TASK ITEM –
How many of the lines in the data contain "AveragesRuns"? Give only the number.

EXTRACTED RECORDS: Begin

(** The zero-task guard of [calculate_credit_averages]: for a project
    without tasks the four derived averages are zero, and no division error
    is raised. *)
Theorem project_averages_zero_tasks (parent_dict : ProjectStats) (rolling_weight_window : Z) :
  total_tasks parent_dict = 0 ->
  match project_averages now parent_dict rolling_weight_window with
  | Ok compiled =>
      compiled !! "AVGWALLTIME" = Some 0%Q
      /\ compiled !! "AVGCPUTIME" = Some 0%Q
      /\ compiled !! "AVGCREDITPERTASK" = Some 0%Q
      /\ compiled !! "AVGCREDITPERHOUR" = Some 0%Q
      /\ compiled !! "TOTALTASKS" = Some 0%Q
  | Raise e => e <> ZeroDivisionError
  end.
Proof.
  intros Hzero. unfold project_averages. cbv zeta.
  destruct (sum_wus now rolling_weight_window (WU_HISTORY parent_dict) (mkTotals 0 0 0 0))
    as [t|e] eqn:Hsum; cbn [bind].
  - apply sum_wus_total in Hsum.
    change (total_wus (mkTotals 0 0 0 0)) with 0 in Hsum.
    unfold total_tasks in Hzero. rewrite Hzero in Hsum. rewrite Hsum. cbn.
    repeat split; reflexivity.
  - intros ->. exact (sum_wus_no_division_error _ _ _ Hsum).
Qed.

End Averages.

Section AveragesRuns.
Import StatsHelper.

Lemma project_averages_zero_tasks_witness :
  match project_averages (mkdatetime 2023 4 11 12 0 0 0)
          (mkProjectStats [("04-07-2023", mkCreditDay 0)] [("04-09-2023", mkWuDay 0 5 5)] ∅) 60 with
  | Ok compiled =>
      compiled !! "AVGWALLTIME" = Some 0%Q
      /\ compiled !! "AVGCPUTIME" = Some 0%Q
      /\ compiled !! "AVGCREDITPERTASK" = Some 0%Q
      /\ compiled !! "AVGCREDITPERHOUR" = Some 0%Q
      /\ compiled !! "TOTALTASKS" = Some 0%Q
  | Raise e => e <> ZeroDivisionError
  end.
Proof.
  apply (project_averages_zero_tasks (mkdatetime 2023 4 11 12 0 0 0)).
  reflexivity.
Defined.

(** C7 on the code: one task whose wall time is zero.  The zero-task
    guard does not apply and [total_credit / total_wall_time] divides by
    zero. *)
Theorem calculate_credit_averages_divides_by_zero :
  calculate_credit_averages (mkdatetime 2023 4 11 12 0 0 0)
    [("EXAMPLE.COM/P",
      mkProjectStats [("04-07-2023", mkCreditDay 0)]
        [("04-09-2023", mkWuDay 1 0 0)] ∅)] 60
  = Raise ZeroDivisionError.
Proof. vm_compute. reflexivity. Qed.

End AveragesRuns.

EXTRACTED RECORDS: End

OUTPUT OF THE TASK –
2